Early life and education

Miller was born and raised in Winnipeg, Manitoba. In 1978, he received a B.Sc. in chemistry and immunology at the University of Manitoba where Bryan R. Henry was his advisor. He completed his Ph.D. in chemistry at Stanford University in 1983 under the supervision of Michael D. Fayer. His thesis work focused on energy transport in model systems of photosynthesis and is titled Part I, Electronic excited state transport and trapping in disordered systems; Part II, Laser induced ultrasonics.

Academic career

Following graduation, Miller gained a faculty position at the University of Rochester and immediately took a 12-month leave to do postdoctoral research in solid state physics as a NATO science fellow at the Laboratoire de Spectrometrie Physique (renamed to Laboratoire Interdisciplinaire de Physique in 2011) at the Université Joseph Fourier in Grenoble, France under the direction of Hans Peter Trommsdorff and Robert Romenstain.
He returned to University of Rochester in 1984 as an assistant professor of chemistry. He was promoted to associate professor in 1988 and then full professor of chemistry and optics in 1992. In 1995, he moved back to Canada and relocated his research group to the departments of chemistry and physics at the University of Toronto. In 2006, he was appointed as a University Professor  and later as a Distinguished Faculty Research Chair.

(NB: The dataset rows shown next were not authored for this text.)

(** A string that is its own trim is empty or has visible ends. *)
Lemma trim_fixed (t : list N) :
  trim t = t →
  t = [] ∨ ∃ c r pre d, t = c :: r ∧ t = pre ++ [d]
                        ∧ isWhiteSpace c = false ∧ isWhiteSpace d = false.
Proof.
  intros Ht. destruct t as [|c r]; [by left|]. right.
  destruct (isWhiteSpace c) eqn:Hc.
  - exfalso. assert (Hlen : length (trim (c :: r)) = length (c :: r)) by by rewrite Ht.
    unfold trim in Hlen. cbn [trimStart] in Hlen. rewrite Hc in Hlen.
    pose proof (trimEnd_length (trimStart r)).
    pose proof (trimStart_length r). simpl in Hlen. lia.
  - unfold trim in Ht. rewrite trimStart_id in Ht by done.
    destruct (trimEnd_last (c :: r)) as [Hnil | (pre & d & Hpre & Hd)].
    + by rewrite Ht in Hnil.
    + rewrite Ht in Hpre. by exists c, r, pre, d.
Qed.

Lemma trimEnd_snoc_ws (s : list N) (c : N) :
  isWhiteSpace c = true → trimEnd (s ++ [c]) = trimEnd s.
Proof.
  intros Hc. unfold trimEnd. rewrite rev_app_distr. simpl. by rewrite Hc.
Qed.

Lemma trim_space_after (t : list N) : trim t = t → trim (t ++ [SP]) = t.
Proof.
  intros Ht. destruct (trim_fixed t Ht) as [-> | (c & r & pre & d & Hcr & Hpre & Hc & Hd)];
    [done|].
  unfold trim. rewrite Hcr. change ((c :: r) ++ [SP]) with (c :: (r ++ [SP])).
  rewrite trimStart_id by done. change (c :: (r ++ [SP])) with ((c :: r) ++ [SP]).
  rewrite trimEnd_snoc_ws by done. rewrite <- Hcr, Hpre. by apply trimEnd_snoc.
Qed.

Lemma trim_space_before (t : list N) : trim t = t → trim (SP :: t) = t.
Proof. done. Qed.

End RoundTripStrings.

(** ** The split into candidate blocks *)

Section Blocks.

Lemma endsVisible_last (s : list N) :
  endsVisible s = true ↔ ∃ pre d, s = pre ++ [d] ∧ isWhiteSpace d = false.
Proof.
  unfold endsVisible. split.
  - destruct (last s) as [d|] eqn:Hl; [|done].
    apply last_Some in Hl as [pre ->]. intros Hd%negb_true_iff. by exists pre, d.
  - intros (pre & d & -> & Hd). by rewrite last_snoc, Hd.
Qed.

Lemma visible_not_LF (c : N) : isWhiteSpace c = false → (LF =? c) = false.
Proof. unfold isWhiteSpace, LF. lia. Qed.

Lemma endsVisible_cons (c d : N) (r : list N) :
  endsVisible (c :: d :: r) = endsVisible (d :: r).
Proof. unfold endsVisible. by rewrite last_cons_cons. Qed.

Lemma splitBlankFrom_nonempty (s : list N) : ∀ inRun, splitBlankFrom inRun s ≠ [].
Proof.
  induction s as [|c r IH]; intros inRun; cbn [splitBlankFrom]; [done|].
  destruct (inRun && (c =? LF)); [apply IH|].
  destruct ((c =? LF) && startsWith [LF] r); [done|].
  specialize (IH false). by destruct (splitBlankFrom false r).
Qed.

Lemma splitBlankFrom_true (s : list N) :
  startsWith [LF] s = false → splitBlankFrom true s = splitBlankFrom false s.
Proof.
  destruct s as [|c r]; [done|]. cbn [startsWith splitBlankFrom].
  rewrite andb_true_r, N.eqb_sym. by intros ->.
Qed.

(** A piece without a blank line that ends visibly is split off whole at
    the blank line after it. *)
Lemma splitBlank_block (s rest : list N) :
  includes [LF; LF] s = false → endsVisible s = true →
  startsWith [LF] rest = false →
  splitBlankFrom false (s ++ LF :: LF :: rest) = s :: splitBlankFrom false rest.
Proof.
  intros Hs Hend Hrest. induction s as [|c r IH]; [done|].
  destruct r as [|d r'].
  - apply endsVisible_last in Hend as (pre & d & Hpre & Hd).
    assert (c = d) as ->.
    { destruct pre as [|? [|? ?]]; simplify_eq/=; done. }
    assert (Hne : (d =? LF) = false) by (by rewrite N.eqb_sym, visible_not_LF).
    change ([d] ++ LF :: LF :: rest) with (d :: LF :: LF :: rest).
    cbn [splitBlankFrom]. rewrite Hne. cbn [andb startsWith].
    change (LF =? LF) with true. cbn [andb].
    rewrite splitBlankFrom_true by done.
    pose proof (splitBlankFrom_nonempty rest false). done.
  - rewrite includes_cons in Hs. apply orb_false_iff in Hs as [Hcd Hs].
    rewrite endsVisible_cons in Hend. specialize (IH Hs Hend).
    change ((c :: d :: r') ++ LF :: LF :: rest)
      with (c :: ((d :: r') ++ LF :: LF :: rest)).
    cbn [splitBlankFrom]. rewrite IH. cbn [andb].
    replace ((c =? LF) && startsWith [LF] ((d :: r') ++ LF :: LF :: rest)) with false;
      [done|].
    clear IH. code_units.
Qed.

Lemma splitBlank_last (s : list N) :
  includes [LF; LF] s = false → splitBlankFrom false s = [s].
Proof.
  induction s as [|c r IH]; [done|].
  rewrite includes_cons. intros [Hc Hr]%orb_false_iff.
  cbn [splitBlankFrom]. rewrite IH by done. cbn [andb].
  replace ((c =? LF) && startsWith [LF] r) with false; [done|].
  clear IH. destruct r; code_units.
Qed.

Lemma startsWith_app_l (p : N) (s t : list N) :
  s ≠ [] → startsWith [p] (s ++ t) = startsWith [p] s.
Proof. by destruct s. Qed.

Lemma splitBlank_join (ss : list (list N)) :
  ss ≠ [] →
  Forall (λ s, includes [LF; LF] s = false ∧ startsWith [LF] s = false
               ∧ endsVisible s = true) ss →
  splitBlank (join [LF; LF] ss) = ss.
Proof.
  unfold splitBlank. induction ss as [|s ss IH]; [done|]. intros _ HF.
  apply Forall_cons in HF as [(Hs & Hhead & Hend) HF].
  destruct ss as [|s' ss'].
  - by apply splitBlank_last.
  - rewrite join_cons_nonempty by done.
    change ([LF; LF] ++ join [LF; LF] (s' :: ss'))
      with (LF :: LF :: join [LF; LF] (s' :: ss')).
    rewrite splitBlank_block, IH; try done.
    apply Forall_cons in HF as [(_ & Hhead' & Hend') _].
    assert (Hne : s' ≠ []).
    { apply endsVisible_last in Hend' as (pre & d & -> & _). by destruct pre. }
    destruct ss' as [|s'' ss'']; [done|].
    rewrite join_cons_nonempty by done. by rewrite startsWith_app_l.
Qed.

Lemma includes_blank_skip (x y : list N) :
  noCU LF x = true → includes [LF; LF] (x ++ y) = includes [LF; LF] y.
Proof.
  induction x as [|a x IH]; [done|]. intros [Ha Hx]%noCU_cons.
  change ((a :: x) ++ y) with (a :: (x ++ y)). rewrite includes_cons, IH by done.
  replace (startsWith [LF; LF] (a :: x ++ y)) with false; [done|].
  clear IH. destruct (x ++ y); code_units.
Qed.

Lemma includes_blank_LF (y : list N) :
  includes [LF; LF] (LF :: y) = startsWith [LF] y || includes [LF; LF] y.
Proof. rewrite includes_cons. f_equal. Qed.

Lemma noCU_join (c : N) (sep : list N) (ss : list (list N)) :
  noCU c sep = true → Forall (λ s, noCU c s = true) ss →
  noCU c (join sep ss) = true.
Proof.
  intros Hsep. induction 1 as [|s ss Hs HF IH]; [done|].
  destruct ss as [|s' ss']; [done|].
  rewrite join_cons_nonempty by done. rewrite !noCU_app, Hs, Hsep. by rewrite IH.
Qed.

End Blocks.

(** ** The round trip *)

Section RoundTrip.

Lemma numberToString_shape (z : Z) :
  ∃ c r, numberToString z = c :: r ∧ isWhiteSpace c = false
         ∧ noCU LF (c :: r) = true ∧ noCU CR (c :: r) = true.
Proof.
  destruct z as [|p|p]; unfold numberToString.
  - by exists 48, [].
  - pose proof (uintDigits_digits (Pos.to_uint p)) as Hds.
    pose proof (uintDigits_nonempty p) as Hne.
    destruct (uintDigits (Pos.to_uint p)) as [|c r]; [done|].
    exists c, r. split; [done|]. split.
    + apply isDigit_visible. cbn [forallb] in Hds.
      by apply andb_true_iff in Hds as [? _].
    + split; by apply noCU_digits.
  - exists 45, (uintDigits (Pos.to_uint p)). split; [done|]. split; [done|].
    split; apply noCU_cons; (split; [done|]);
      apply noCU_digits; auto using uintDigits_digits.
Qed.

Lemma cleanTime_spec (t : list N) :
  cleanTime t = true →
  noCU CR t = true ∧ noCU LF t = true ∧ includes ARROW t = false ∧ trim t = t.
Proof.
  unfold cleanTime.
  rewrite !andb_true_iff, negb_true_iff, bool_decide_eq_true. tauto.
Qed.

Lemma cleanText_spec (t : list N) :
  cleanText t = true →
  noCU CR t = true ∧ includes [LF; LF] t = false ∧ startsWith [LF] t = false
  ∧ endsVisible t = true.
Proof. unfold cleanText. rewrite !andb_true_iff, !negb_true_iff. tauto. Qed.

Lemma textContent_clean (b : SrtBlock) :
  cleanText (default (originalText b) (translatedText b)) = true →
  textContent b = default (originalText b) (translatedText b).
Proof.
  unfold textContent. destruct (translatedText b) as [[|c t]|]; try done.
Qed.

Lemma blockToString_lines (b : SrtBlock) :
  blockToString b
  = numberToString (id b) ++ LF :: timeLine (startTime b) (endTime b)
      ++ LF :: textContent b.
Proof. unfold blockToString, timeLine. by rewrite <- !app_assoc. Qed.

Lemma timeLine_parts (start stop : list N) :
  cleanTime start = true → cleanTime stop = true →
  noCU LF (timeLine start stop) = true
  ∧ noCU CR (timeLine start stop) = true
  ∧ startsWith [LF] (timeLine start stop) = false
  ∧ timeLine start stop ≠ []
  ∧ includes ARROW (timeLine start stop) = true
  ∧ map trim (split ARROW (timeLine start stop)) = [start; stop].
Proof.
  intros (HsCR & HsLF & HsA & Hst)%cleanTime_spec (HeCR & HeLF & HeA & Het)%cleanTime_spec.
  unfold timeLine. split; [|split; [|split; [|split; [|split]]]].
  - rewrite !noCU_app, HsLF, HeLF. done.
  - rewrite !noCU_app, HsCR, HeCR. done.
  - destruct start as [|a s]; [done|]. apply noCU_cons in HsLF as [Ha _].
    code_units.
  - by destruct start.
  - replace (start ++ [SP] ++ ARROW ++ [SP] ++ stop)
      with ((start ++ [SP]) ++ ARROW ++ ([SP] ++ stop))
      by (by rewrite <- !app_assoc).
    apply includes_app_r.
  - rewrite split_arrow by done. rewrite (split_none ARROW ([SP] ++ stop)).
    + cbn [map]. rewrite trim_space_after by done.
      change ([SP] ++ stop) with (SP :: stop). by rewrite trim_space_before.
    + change ([SP] ++ stop) with (SP :: stop). rewrite includes_cons, HeA.
      by destruct stop as [|? [|? ?]].
Qed.

(** A well-formed block is read back from its own serialization. *)
Lemma parseBlock_blockToString (b : SrtBlock) :
  wellFormed b = true → parseBlock (blockToString b) = Some (reparsed b).
Proof.
  unfold wellFormed. rewrite !andb_true_iff. intros [[[_ Hstart] Hstop] Htext].
  rewrite blockToString_lines, (textContent_clean b Htext).
  set (text := default (originalText b) (translatedText b)) in *.
  destruct (numberToString_shape (id b)) as (c & r & Hnum & Hc & HnumLF & _).
  destruct (timeLine_parts _ _ Hstart Hstop) as (HtlLF & _ & _ & _ & Hinc & Hparts).
  apply cleanText_spec in Htext as (_ & _ & _ & Hend).
  apply endsVisible_last in Hend as (pre & d & Htxt & Hd).
  set (tl := timeLine (startTime b) (endTime b)) in *.
  unfold parseBlock.
  rewrite (trim_id c d _ (r ++ LF :: tl ++ LF :: text)); try done.
  2:{ by rewrite Hnum. }
  2:{ exists (numberToString (id b) ++ LF :: tl ++ LF :: pre).
      rewrite Htxt, <- !app_assoc. cbn [app]. by rewrite <- !app_assoc. }
  rewrite split1_app by (by rewrite Hnum).
  rewrite split1_app by done.
  pose proof (splitFrom_nonempty [LF] text 0) as Hne. fold (split [LF] text) in Hne.
  cbn [nth drop length]. rewrite parseInt_numberToString, Hinc, Hparts.
  destruct (split [LF] text) as [|l ls] eqn:Hsplit; [done|].
  replace (S (S (length (l :: ls))) <? 3)%nat with false by done.
  cbn [negb nth drop]. rewrite <- Hsplit, join_split1.
  reflexivity.
Qed.

Lemma blockToString_solid (b : SrtBlock) :
  wellFormed b = true →
  noCU CR (blockToString b) = true
  ∧ includes [LF; LF] (blockToString b) = false
  ∧ startsWith [LF] (blockToString b) = false
  ∧ endsVisible (blockToString b) = true.
Proof.
  unfold wellFormed. rewrite !andb_true_iff. intros [[[_ Hstart] Hstop] Htext].
  rewrite blockToString_lines, (textContent_clean b Htext).
  set (text := default (originalText b) (translatedText b)) in *.
  destruct (numberToString_shape (id b)) as (c & r & Hnum & Hc & HnumLF & HnumCR).
  destruct (timeLine_parts _ _ Hstart Hstop) as (HtlLF & HtlCR & Hhead & Hne & _).
  apply cleanText_spec in Htext as (HtCR & Hblank & Htext & Hend).
  set (tl := timeLine (startTime b) (endTime b)) in *.
  split; [|split; [|split]].
  - rewrite noCU_app, Hnum, HnumCR. apply noCU_cons. split; [done|].
    rewrite noCU_app, HtlCR. by apply noCU_cons.
  - rewrite includes_blank_skip by (by rewrite Hnum).
    rewrite includes_blank_LF, startsWith_app_l, Hhead by done.
    rewrite includes_blank_skip by done.
    by rewrite includes_blank_LF, Htext, Hblank.
  - rewrite Hnum. cbn [app startsWith]. by rewrite (visible_not_LF c).
  - apply endsVisible_last in Hend as (pre & d & Htxt & Hd).
    apply endsVisible_last.
    exists (numberToString (id b) ++ LF :: tl ++ LF :: pre), d. split; [|done].
    rewrite Htxt, <- !app_assoc. cbn [app]. by rewrite <- !app_assoc.
Qed.

End RoundTrip.

(** C1 (amended). For every sequence of blocks whose times are single
    lines without arrow, carriage return or white space at either end,
    whose text (the translation where there is one, the original text
    otherwise) has no carriage return, no blank line, no line feed in
    front and no white space at its end, and whose ids are safe integers,
    parsing the serialization gives, block for block, the same id and
    times, and that text as [originalText]. *)
Theorem parseSRT_stringifySRT (B : list SrtBlock) :
  Forall (λ b, wellFormed b = true) B →
  parseSRT (stringifySRT B) = map reparsed B.
Proof.
  intros Hwf. unfold parseSRT, stringifySRT.
  destruct B as [|b0 B0]; [reflexivity|]. set (B := b0 :: B0) in *.
  rewrite normalize_id.
  2:{ apply noCU_join; [done|]. apply Forall_fmap.
      eapply Forall_impl; [exact Hwf|]. intros b Hb.
      by apply blockToString_solid. }
  rewrite splitBlank_join.
  2:{ done. }
  2:{ apply Forall_fmap. eapply Forall_impl; [exact Hwf|]. intros b Hb.
      by destruct (blockToString_solid b Hb) as (_ & ? & ? & ?). }
  clearbody B. induction Hwf as [|b B' Hb _ IH]; [done|].
  cbn [map omap list_omap]. by rewrite parseBlock_blockToString, IH.
Qed.

Lemma parseSRT_stringifySRT_witness :
  Forall (λ b, wellFormed b = true) translatedPair
  ∧ parseSRT (stringifySRT translatedPair) = map reparsed translatedPair.
Proof.
  assert (H : Forall (λ b, wellFormed b = true) translatedPair)
    by (repeat constructor; vm_compute; reflexivity).
  split; [exact H|]. exact (parseSRT_stringifySRT translatedPair H).
Defined.
(** * AgentLaboratory utilities: DirectoryManager and PromptManager

    A shallow embedding of [utils/prompt_manager.py] and
    [utils/directory_manager.py], with the properties of their
    specification stated and proved over the embedding.

    Conventions of the embedding:
    - a Python [str] is a list of characters; one [ascii] stands for one
      code point below 256 (the Latin-1 range), classified the way
      CPython classifies it;
    - a call that may raise returns an [outcome]: [Return v], [Raise e],
      or [Unmodelled] where the pattern handed to [re] uses syntax this
      model of [re] does not cover;
    - the filesystem is a tree of regular files and directories. *)

From Stdlib Require Import Ascii String ZArith Lia ssreflect.
From stdpp Require Import gmap strings list fin_maps.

In 2004, Miller co-founded and took up the position of Director of the Department of Atomically Resolved Dynamics at the newly created Max Planck Institute for the Structure and Dynamics of Matter (MPSD) in Hamburg, Germany. He also became co-Director of the Hamburg Centre for Ultrafast Imaging and the Molecular Architecture of Life research program at the  Canadian Institute for Advanced Research (CIFAR). He currently split his time between Canada and Germany, where he leads his two research group.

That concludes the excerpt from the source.